To resolve the problem of diagnostic stability, Fairburn and Cooper9 proposed adopting a transdiagnostic ED model some years ago. This model is structured around a single diagnostic category, defined by the presence of overvalued worries related to food, weight and figure control. Despite representing a notable advance in ED conceptualisation, the transdiagnostic model has a fundamental limitation, which stems from the elevated prevalence of these worries among the adolescent population.10 That these concerns are so widespread among adolescents makes the border between cases and non-cases too imprecise and permeable. The psychopathological elements chosen by Fairburn and Cooper to define the key category have themselves limitations and can be subject to criticism in the sense that they can be influenced excessively by the “occidental viewpoint” applied to EDs. Based on Russell,11 the only elements that have remained stable throughout the history of AN have been its prevalence in young women, food restricting and the patients’ lack of recognition of illness.

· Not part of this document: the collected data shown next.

(* ===== verification/EngineExamples.v ===== *)
(** * A short run of the engine

    An engine with the consensus rules of Ethereum over a database that holds the genesis block only,
    an executor of empty blocks, and a chain of such blocks with a fork: the theorems about runs
    at concrete states, and behaviours that the documentation of the code does not expect. *)

From stdpp Require Import prelude gmap list strings.
From S2P Require Import Prelude.
From S2P Require Import Ord.
From S2P Require Import Forks.
From S2P Require Import Transaction.
From S2P Require Import Header.
From S2P Require Import Codecs.
From S2P Require Import Consensus.
From S2P Require Import ConsensusSteps.
From S2P Require Import Links.
From S2P Require Import Lru.
From S2P Require Import BlockBuffer.
From S2P Require Import TreeState.
From S2P Require Import InvalidHeaders.
From S2P Require Import InMemory.
From S2P Require Import EngineTypes.
From S2P Require Import PayloadValidator.
From S2P Require Import Engine.
From S2P Require Import EngineLogic.
From S2P Require Import EngineInv.
From S2P Require Import EngineSteps.

(** ** Blocks *)
(** Empty blocks 100 to 104, and the fork 202, 203 on top of 101. *)
Definition base_fee (n : Z) : Z :=
  match n with 0 => 1000 | 1 => 875 | 2 => 766 | 3 => 671 | _ => 588 end.
Definition sample_header (n parent timestamp : Z) : Header := Dev.dev_header n parent timestamp 30000000 0 (base_fee n).
Definition sample_hash (h : Header) : Z := (if h_timestamp h `mod` 10 =? 0 then 100 else 200) + h_number h.
Definition seal_header (h : Header) : SealedHeader := mkSealedHeader (sample_hash h) h.
Definition genesis : Header := sample_header 0 1 0.
Definition main_header (n : Z) : Header := sample_header n (99 + n) (10 * n).
Definition fork2 : Header := sample_header 2 101 25.
Definition fork3 : Header := sample_header 3 202 35.
Definition headers : list Header := [genesis; main_header 1; main_header 2; main_header 3; main_header 4; fork2; fork3].
Definition payload_of (h : Header) : Block := mkBlock h [] [] (Some []) None.

#[local] Existing Instances lru_list lru_list_laws in_key_order in_key_order_laws Dev.externals.
#[local] Instance sample_consensus : Consensus EthBeaconConsensus := eth_consensus 0.
#[local] Instance sample_links : ConsensusLinks EthBeaconConsensus := eth_links 0.
#[local] Instance sample_hashes : BlockHashes := {
  known h := h ∈ (seal_header <$> headers);
  hash_rank := Z.to_nat;
  hash_number h := h `mod` 100;
}.
Lemma all_known (P : SealedHeader → Prop) :
  P (seal_header genesis) → P (seal_header (main_header 1)) → P (seal_header (main_header 2)) →
  P (seal_header (main_header 3)) → P (seal_header (main_header 4)) → P (seal_header fork2) → P (seal_header fork3) →
  ∀ h, known h → P h.
Proof. intros ? ? ? ? ? ? ? h Hh. simpl in Hh. repeat (apply elem_of_cons in Hh as [->|Hh]; [done|]). by apply elem_of_nil in Hh. Qed.
Ltac each_known := match goal with |- ∀ h, known h → @?P h => apply (all_known P) end.
Lemma sample_hashes_laws : BlockHashesLaws.
Proof.
  split.
  - intros h1 h2 Hk1. revert h2. revert h1 Hk1. apply (all_known (λ h1, ∀ h2, known h2 → sh_hash h1 = sh_hash h2 → h1 = h2));
      each_known; by vm_compute.
  - each_known; vm_compute; lia.
  - each_known; by vm_compute.
Qed.
#[local] Existing Instance sample_hashes_laws.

The rest of the symptoms could be understood as cultural elaborations, which could be demonstrated in the tangible differences in different societies in what we could call added symptoms.5,6 These data support the need to include other elements that can provide greater reliability and validity to the diagnoses. In line with the transdiagnostic model, such elements would be choosing the existence of a primary eating dysfunction capable of affecting the subject's health and personal functioning as a central diagnostic category.

In a recent study focused on a critical analysis of the transdiagnostic model through applying Hill's Criteria of Causation, Birmingham et al.12 reached the conclusion that AN and BN are better conceptualised as differentiated entities than as clinical forms of the same process: despite their strong association, analogy and possible common underlying biological mechanisms, both disorders do not fulfil the criteria normally applied to single clinical entities.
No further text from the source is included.